Zahnrettung in Budapest
5 — Nachsorge
Zoltán fuhr sie zurück. Es war halb sieben, die Stadt goldbraun, auf der Andrássy út saßen Leute draußen und tranken Wein.
Im Zimmer setzte sie sich auf die Bettkante und tat vierzig Minuten lang gar nichts.
Dann ließ die Betäubung nach. Erst als Kribbeln, ein Ameisenlaufen von der Unterlippe zum Kinn. Dann kam die Zunge zurück und gehörte wieder ihr.
Und dann fing die Zunge an zu arbeiten. Von allein. Ohne Erlaubnis.
Sie fuhr nach hinten links, dahin, wo seit Jahren ein Stumpf gewesen war, und fand nichts. Eine Fläche. Eine weiche, geschwollene Kante mit einem Faden drauf, der sich anfühlte wie ein Härchen, das man nicht wegkriegt. Dahinter: noch mehr Nichts. Ein Raum, wo Zähne gewesen waren.
Sie fuhr nach hinten rechts. Eine breite Lücke mit weichem Boden.
Sie fuhr oben links dahin, wo 24 und 26 gewesen waren, und die Zunge fiel förmlich hinein, in zwei Kuhlen, und Wiebke erschrak über ihre eigene Zunge, die sich benahm wie ein Tier, das eine ausgeräumte Wohnung inspiziert. Sie fand die Nahtknoten, kleine harte Punkte. Sie fand die provisorischen Verschlüsse auf den wurzelbehandelten Zähnen, glatt und rund und fremd. Sie fand einen Zahn, der sich völlig anders anfühlte als gestern.
Sie fand ihren eigenen Mund und erkannte ihn nicht wieder.
Dann ging sie ins Bad und machte das Licht an.

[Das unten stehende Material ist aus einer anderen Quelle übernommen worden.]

(* ===== verification/ShardedKV.v ===== *)
(** * The in-memory store ([src/storage/sharded_kv.cpp])

    First the interface the persistence and Raft layers use, with its abstract
    specification over one finite map; then the striped implementation, which
    implements it for every hash function. *)

From Stdlib Require Import Strings.String.
From S2P Require Import Prelude Common.

(** ** The interface *)

Definition EmptyKey : Status :=
  Status_Error ErrorCode.kInvalidArgument (str "key must not be empty").
Definition KeyNotFound : Status := Status_Error ErrorCode.kNotFound (str "key not found").

Abbreviation kvmap := (gmap bytes bytes).

(** The operations on a store of type [T]. *)
Class KvOps (T : Type) := {
  kv_new : T;
  kv_Set : bytes -> bytes -> T -> Status * T;
  kv_Get : bytes -> T -> Result bytes;
  kv_Delete : bytes -> T -> Status * T;
  kv_Size : T -> Z
}.

(** What the operations mean for the map the store holds. *)
Definition spec_Set (key value : bytes) (m : kvmap) : Status * kvmap :=
  if is_empty key then (EmptyKey, m) else (Status_Ok, <[key := value]> m).
Definition spec_Get (key : bytes) (m : kvmap) : Result bytes :=
  if is_empty key then Failed EmptyKey
  else match m !! key with Some v => Value v | None => Failed KeyNotFound end.
Definition spec_Delete (key : bytes) (m : kvmap) : Status * kvmap :=
  if is_empty key then (EmptyKey, m)
  else match m !! key with Some _ => (Status_Ok, delete key m) | None => (KeyNotFound, m) end.

(** The laws: an invariant, and an abstraction to a map that every operation respects. *)
Class KvLaws (T : Type) `{KvOps T} := {
  kv_inv : T -> Prop;
  kv_map : T -> kvmap;
  kv_new_inv : kv_inv kv_new;
  kv_new_map : kv_map kv_new = ∅;
  kv_Set_inv key value s : kv_inv s -> kv_inv (kv_Set key value s).2;
  kv_Set_map key value s : kv_inv s ->
    ((kv_Set key value s).1, kv_map (kv_Set key value s).2) = spec_Set key value (kv_map s);
  kv_Get_map key s : kv_inv s -> kv_Get key s = spec_Get key (kv_map s);
  kv_Delete_inv key s : kv_inv s -> kv_inv (kv_Delete key s).2;
  kv_Delete_map key s : kv_inv s ->
    ((kv_Delete key s).1, kv_map (kv_Delete key s).2) = spec_Delete key (kv_map s);
  kv_Size_map s : kv_inv s -> kv_Size s = u64 (Z.of_nat (size (kv_map s)))
}.

(** ** The striped store *)

Definition kShardCount : Z := 256.

(** [std::hash<std::string_view>]: any function to [size_t]. *)
Class StdHash := { std_hash : bytes -> Z }.

Section Sharded.
Context `{StdHash}.

(** [std::array<Shard, kShardCount>]; a shard is its [unordered_map]. *)
Record ShardedKV := mkShardedKV { shards_ : list kvmap }.

Definition ShardedKV_new : ShardedKV := mkShardedKV (replicate (Z.to_nat kShardCount) ∅).

Definition ShardFor (key : bytes) : Z := u64 (std_hash key) mod kShardCount.

(** [shards_[ShardFor(key)]] *)
Definition shard_of (kv : ShardedKV) (key : bytes) : kvmap :=
  nth (Z.to_nat (ShardFor key)) (shards_ kv) ∅.
Definition set_shard (kv : ShardedKV) (key : bytes) (data : kvmap) : ShardedKV :=
  mkShardedKV (<[Z.to_nat (ShardFor key) := data]> (shards_ kv)).

Definition ShardedKV_Set (key value : bytes) (kv : ShardedKV) : Status * ShardedKV :=
  if is_empty key then
    (Status_Error ErrorCode.kInvalidArgument (str "key must not be empty"), kv)
  else
    let data := shard_of kv key in
    (Status_Ok, set_shard kv key (<[key := value]> data)).

Definition ShardedKV_Get (key : bytes) (kv : ShardedKV) : Result bytes :=
  if is_empty key then
    Failed (Status_Error ErrorCode.kInvalidArgument (str "key must not be empty"))
  else
    match shard_of kv key !! key with
    | None => Failed (Status_Error ErrorCode.kNotFound (str "key not found"))
    | Some v => Value v
    end.

Definition ShardedKV_Delete (key : bytes) (kv : ShardedKV) : Status * ShardedKV :=
  if is_empty key then
    (Status_Error ErrorCode.kInvalidArgument (str "key must not be empty"), kv)
  else
    let data := shard_of kv key in
    match data !! key with
    | None => (Status_Error ErrorCode.kNotFound (str "key not found"), kv)
    | Some _ => (Status_Ok, set_shard kv key (delete key data))
    end.

Definition ShardedKV_Size (kv : ShardedKV) : Z :=
  foldl (fun total data => u64 (total + Z.of_nat (size data))) 0 (shards_ kv).

#[global] Instance ShardedKV_ops : KvOps ShardedKV := {
  kv_new := ShardedKV_new;
  kv_Set := ShardedKV_Set;
  kv_Get := ShardedKV_Get;
  kv_Delete := ShardedKV_Delete;
  kv_Size := ShardedKV_Size
}.

(** ** The invariant: 256 shards, and a key is only ever in its own shard. *)
Record sharded_inv (kv : ShardedKV) : Prop := {
  si_count : length (shards_ kv) = Z.to_nat kShardCount;
  si_home : forall i data key, shards_ kv !! i = Some data -> is_Some (data !! key) ->
    i = Z.to_nat (ShardFor key)
}.

(** The one map that the shards make up. *)
Definition merge_shards (l : list kvmap) : kvmap := foldr union ∅ l.
Definition sharded_map (kv : ShardedKV) : kvmap := merge_shards (shards_ kv).

Lemma ShardFor_range key : 0 <= ShardFor key < kShardCount.
Proof. unfold ShardFor. apply Z.mod_pos_bound. done. Qed.

Lemma shard_lookup kv key :
  sharded_inv kv -> shards_ kv !! Z.to_nat (ShardFor key) = Some (shard_of kv key).
Proof.
  intros Hi. unfold shard_of. rewrite nth_lookup.
  destruct (shards_ kv !! Z.to_nat (ShardFor key)) eqn:E; [done|].
  apply lookup_ge_None in E. pose proof (ShardFor_range key). rewrite (si_count _ Hi) in E. lia.
Qed.

Lemma merge_lookup l key v :
  merge_shards l !! key = Some v ->
  exists i data, l !! i = Some data /\ data !! key = Some v.
Proof.
  induction l as [|d l IH]; cbn; [done|]. intros E.
  apply lookup_union_Some_raw in E as [E|[_ E]]; [by exists 0%nat, d|].
  destruct (IH E) as (i & data & ? & ?). by exists (S i), data.
Qed.

Lemma merge_lookup_home l i data key :
  l !! i = Some data -> (forall j d, l !! j = Some d -> is_Some (d !! key) -> j = i) ->
  merge_shards l !! key = data !! key.
Proof.
  revert i. induction l as [|d l IH]; intros i Hl Huniq; [done|]. cbn.
  destruct i as [|i]; cbn in Hl.
  - injection Hl as ->. destruct (data !! key) as [v|] eqn:E.
    + by rewrite (lookup_union_Some_l _ _ _ _ E).
    + rewrite lookup_union_r by done. destruct (merge_shards l !! key) eqn:E2; [|done].
      apply merge_lookup in E2 as (j & d & Hj & Hd).
      specialize (Huniq (S j) d Hj). rewrite Hd in Huniq. ospecialize (Huniq _); [by eexists|]. lia.
  - rewrite lookup_union_r.
    + apply (IH i); [done|]. intros j d' Hj Hd. specialize (Huniq (S j) d' Hj Hd). lia.
    + destruct (d !! key) eqn:E; [|done]. specialize (Huniq 0%nat d eq_refl).
      rewrite E in Huniq. ospecialize (Huniq _); [by eexists|]. lia.
Qed.

Lemma sharded_lookup kv key :
  sharded_inv kv -> sharded_map kv !! key = shard_of kv key !! key.
Proof.
  intros Hi. apply (merge_lookup_home _ (Z.to_nat (ShardFor key))); [by apply shard_lookup|].
  intros j d Hj Hd. by eapply si_home.
Qed.

(** Replacing a key's shard by one that differs at most at that key. *)
Lemma set_shard_inv kv key data :
  sharded_inv kv -> (forall k, k <> key -> data !! k = shard_of kv key !! k) ->
  sharded_inv (set_shard kv key data).
Proof.
  intros Hi Hd. split; cbn; [by rewrite length_insert, (si_count _ Hi)|].
  intros i d k Hl Hk. apply list_lookup_insert_Some in Hl as [(<- & <- & _)|[_ Hl]].
  - destruct (decide (k = key)) as [->|Hne]; [done|].
    rewrite Hd in Hk by done. eapply si_home; [done|by apply shard_lookup|done].
  - by eapply si_home.
Qed.

Lemma set_shard_map kv key data k :
  sharded_inv kv -> (forall k, k <> key -> data !! k = shard_of kv key !! k) ->
  sharded_map (set_shard kv key data) !! k =
  if decide (k = key) then data !! key else sharded_map kv !! k.
Proof.
  intros Hi Hd. rewrite !sharded_lookup by (done || by apply set_shard_inv).
  unfold shard_of at 1, set_shard. cbn. rewrite nth_lookup.
  pose proof (shard_lookup kv key Hi) as Hkey. pose proof (shard_lookup kv k Hi) as Hk.
  destruct (decide (k = key)) as [->|Hne].
  - rewrite list_lookup_insert_eq; [done|]. by eapply lookup_lt_Some.
  - destruct (decide (Z.to_nat (ShardFor k) = Z.to_nat (ShardFor key))) as [E|E].
    + rewrite E, list_lookup_insert_eq by (by eapply lookup_lt_Some). cbn.
      rewrite Hd by done. unfold shard_of. by rewrite E.
    + rewrite list_lookup_insert_ne by done. by rewrite Hk.
Qed.

Lemma merge_size l :
  (forall i j d d' key, l !! i = Some d -> l !! j = Some d' -> is_Some (d !! key) ->
     is_Some (d' !! key) -> i = j) ->
  size (merge_shards l) = sum_list (size <$> l).
Proof.
  induction l as [|d l IH]; intros Huniq; [by apply map_size_empty|]. cbn.
  rewrite map_size_disj_union; [f_equal; apply IH|].
  - intros i j d1 d2 key H1 H2 E1 E2. specialize (Huniq (S i) (S j) d1 d2 key H1 H2 E1 E2). lia.
  - apply map_disjoint_spec. intros key v w Ev Ew.
    apply merge_lookup in Ew as (j & d' & Hj & Ed').
    specialize (Huniq 0%nat (S j) d d' key eq_refl Hj). rewrite Ev, Ed' in Huniq.
    ospecialize (Huniq _ _); [by eexists..|]. lia.
Qed.

Lemma foldl_u64_sum (l : list nat) acc :
  foldl (fun total n => u64 (total + Z.of_nat n)) (u64 acc) l = u64 (acc + Z.of_nat (sum_list l)).
Proof.
  revert acc. induction l as [|n l IH]; intros acc; cbn [foldl]; [by rewrite Z.add_0_r|].
  replace (u64 (u64 acc + Z.of_nat n)) with (u64 (acc + Z.of_nat n))
    by (unfold u64; by rewrite Zplus_mod_idemp_l).
  rewrite IH. f_equal. cbn. lia.
Qed.

Lemma ShardedKV_Size_map kv :
  sharded_inv kv -> ShardedKV_Size kv = u64 (Z.of_nat (size (sharded_map kv))).
Proof.
  intros Hi. unfold sharded_map. rewrite merge_size.
  - change (u64 (Z.of_nat (sum_list (size <$> shards_ kv))))
      with (u64 (0 + Z.of_nat (sum_list (size <$> shards_ kv)))).
    rewrite <- foldl_u64_sum. unfold ShardedKV_Size. rewrite foldl_fmap. reflexivity.
  - intros i j d d' key Hd Hd' E E'. transitivity (Z.to_nat (ShardFor key)).
    + by eapply si_home.
    + symmetry. by eapply si_home.
Qed.

#[global] Program Instance ShardedKV_laws : KvLaws ShardedKV := {
  kv_inv := sharded_inv;
  kv_map := sharded_map
}.
Next Obligation.
  split; [apply length_replicate|]. intros i data key Hl Hk. cbn in Hl.
  apply lookup_replicate in Hl as [-> _]. rewrite lookup_empty in Hk. by destruct Hk.
Qed.
Next Obligation.
  cbn. unfold sharded_map, ShardedKV_new. cbn [shards_].
  induction (Z.to_nat kShardCount) as [|n IH]; [done|]. cbn. rewrite IH. apply map_union_empty.
Qed.
Next Obligation.
  intros key value s Hi. cbn [kv_Set kv_Get kv_Delete ShardedKV_ops]. unfold ShardedKV_Set. destruct (is_empty key); [done|]. cbn.
  apply set_shard_inv; [done|]. intros k Hne. by rewrite lookup_insert_ne.
Qed.
Next Obligation.
  intros key value s Hi. cbn [kv_Set kv_Get kv_Delete ShardedKV_ops]. unfold ShardedKV_Set, spec_Set.
  destruct (is_empty key); [done|]. cbn [fst snd]. f_equal. apply map_eq. intros k.
  rewrite set_shard_map by (done || (intros; by rewrite lookup_insert_ne)).
  destruct (decide (k = key)) as [->|Hne]; [by rewrite !lookup_insert_eq|].
  by rewrite lookup_insert_ne.
Qed.
Next Obligation.
  intros key s Hi. cbn [kv_Set kv_Get kv_Delete ShardedKV_ops]. unfold ShardedKV_Get, spec_Get. destruct (is_empty key); [done|].
  rewrite sharded_lookup by done. by destruct (shard_of s key !! key).
Qed.
Next Obligation.
  intros key s Hi. cbn [kv_Set kv_Get kv_Delete ShardedKV_ops]. unfold ShardedKV_Delete. destruct (is_empty key); [done|].
  destruct (shard_of s key !! key) eqn:E; [|done]. cbn.
  apply set_shard_inv; [done|]. intros k Hne. by rewrite lookup_delete_ne.
Qed.
Next Obligation.
  intros key s Hi. cbn [kv_Set kv_Get kv_Delete ShardedKV_ops]. unfold ShardedKV_Delete, spec_Delete. destruct (is_empty key); [done|].
  rewrite sharded_lookup by done. destruct (shard_of s key !! key) eqn:E; [|done]. cbn [fst snd].
  f_equal. apply map_eq. intros k.
  rewrite set_shard_map by (done || (intros; by rewrite lookup_delete_ne)).
  destruct (decide (k = key)) as [->|Hne]; [by rewrite !lookup_delete_eq|].
  by rewrite lookup_delete_ne.
Qed.
Next Obligation. intros s Hi. by apply ShardedKV_Size_map. Qed.

End Sharded.

(** ** Runs of a store *)

Inductive KvOp :=
| OpSet (key value : bytes)
| OpGet (key : bytes)
| OpDelete (key : bytes)
| OpSize.

Inductive KvAnswer :=
| AStatus (s : Status)
| AValue (r : Result bytes)
| ASize (n : Z).

(** One operation on a store, and on the map that specifies it. *)
Definition kv_step `{KvOps T} (op : KvOp) (s : T) : KvAnswer * T :=
  match op with
  | OpSet k v => let '(st, s) := kv_Set k v s in (AStatus st, s)
  | OpGet k => (AValue (kv_Get k s), s)
  | OpDelete k => let '(st, s) := kv_Delete k s in (AStatus st, s)
  | OpSize => (ASize (kv_Size s), s)
  end.

Definition spec_step (op : KvOp) (m : kvmap) : KvAnswer * kvmap :=
  match op with
  | OpSet k v => let '(st, m) := spec_Set k v m in (AStatus st, m)
  | OpGet k => (AValue (spec_Get k m), m)
  | OpDelete k => let '(st, m) := spec_Delete k m in (AStatus st, m)
  | OpSize => (ASize (u64 (Z.of_nat (size m))), m)
  end.

Fixpoint run_ops {St} (step : KvOp -> St -> KvAnswer * St) (ops : list KvOp) (s : St)
    : list KvAnswer * St :=
  match ops with
  | [] => ([], s)
  | op :: ops =>
      let '(a, s) := step op s in
      let '(answers, s) := run_ops step ops s in (a :: answers, s)
  end.

Lemma kv_step_spec `{KvLaws T} op s :
  kv_inv s -> kv_inv (kv_step op s).2 /\
  ((kv_step op s).1, kv_map (kv_step op s).2) = spec_step op (kv_map s).
Proof.
  intros Hs. destruct op as [k v|k|k|]; cbn.
  - pose proof (kv_Set_inv k v s Hs). pose proof (kv_Set_map k v s Hs) as E.
    destruct (kv_Set k v s). cbn in *. split; [done|]. by rewrite <- E.
  - by rewrite kv_Get_map.
  - pose proof (kv_Delete_inv k s Hs). pose proof (kv_Delete_map k s Hs) as E.
    destruct (kv_Delete k s). cbn in *. split; [done|]. by rewrite <- E.
  - by rewrite kv_Size_map.
Qed.

(** The store simulates the map on every run. *)
Lemma run_ops_refines `{KvLaws T} ops s :
  kv_inv s ->
  ((run_ops kv_step ops s).1, kv_map (run_ops kv_step ops s).2) = run_ops spec_step ops (kv_map s).
Proof.
  revert s. induction ops as [|op ops IH]; intros s Hs; [done|]. cbn.
  destruct (kv_step_spec op s Hs) as [Hi E]. rewrite <- E. destruct (kv_step op s) as [a s1].
  cbn in *. specialize (IH s1 Hi). rewrite <- IH. by destruct (run_ops kv_step ops s1).
Qed.

(** C37: the striped store is one map. For every hash function and every sequence of
    Set, Get, Delete and Size calls on a new store, the answers (error statuses
    included) are those of a single finite map, and the shards make up that map at
    the end: no key is ever in two shards, lost, or shadowed by another. *)
Theorem sharded_kv_refines_map `{StdHash} (ops : list KvOp) :
  let '(answers, kv) := run_ops kv_step ops ShardedKV_new in
  (answers, sharded_map kv) = run_ops spec_step ops ∅ /\ sharded_inv kv.
Proof.
  pose proof (run_ops_refines (T := ShardedKV) ops kv_new kv_new_inv) as E.
  rewrite kv_new_map in E.
  assert (Hinv : forall s, kv_inv s -> kv_inv (run_ops kv_step ops s).2).
  { clear E. induction ops as [|op ops IH]; intros s Hs; [done|]. cbn.
    destruct (kv_step_spec op s Hs) as [Hi _]. destruct (kv_step op s) as [a s1]. cbn in *.
    specialize (IH s1 Hi). by destruct (run_ops kv_step ops s1). }
  specialize (Hinv kv_new kv_new_inv). cbn [kv_new ShardedKV_ops] in *.
  by destruct (run_ops kv_step ops ShardedKV_new).
Qed.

Das Gesicht war geschwollen, links mehr als rechts. Auf dem Kinn ein getrockneter brauner Rand. Die Lippen aufgesprungen vom stundenlangen Offenstehen, an einem Mundwinkel eine kleine eingerissene Stelle. Die Augen dunkel unterlaufen, das Haar am Ansatz nass.
Sie öffnete den Mund.
Und ja, sie erschrak.
Nicht, weil es hässlich war — es war hässlich, natürlich, es war blutig und geschwollen und voller Lücken. Sondern weil so viel weg war. Weil da, wo eine Zahnreihe hingehört, jetzt Unterbrechungen waren. Weil der Mund plötzlich aussah wie der Mund von jemand ganz anderem. Und weil sie in dem Moment begriff, dass die Zähne, die sie zwölf Jahre lang gehasst und versteckt und ausgehalten hatte, trotzdem ihre gewesen waren. Und jetzt in einer Metallschale in einem Haus in Pest lagen.
Sie hielt sich mit beiden Händen am Waschbecken fest, und es kam eine Trauer, mit der sie überhaupt nicht gerechnet hatte.
Man rechnet mit Angst. Man rechnet mit Schmerzen. Mit Trauer um verfaulte Zähne rechnet niemand.
Dann atmete sie aus, machte das Licht aus, legte einen Kühlbeutel aufs Kissen und den Kopf darauf.
Sie schrieb Achim eine Nachricht: Alles gut gelaufen. 8 Stück raus.
Er antwortete nach vier Minuten: Gut. Iss was Weiches.
Und dann, zwei Minuten später, weil er offenbar über den ersten Satz noch mal nachgedacht hatte:
Bin stolz auf dich, Mädchen.
Sie las das ungefähr zwanzigmal.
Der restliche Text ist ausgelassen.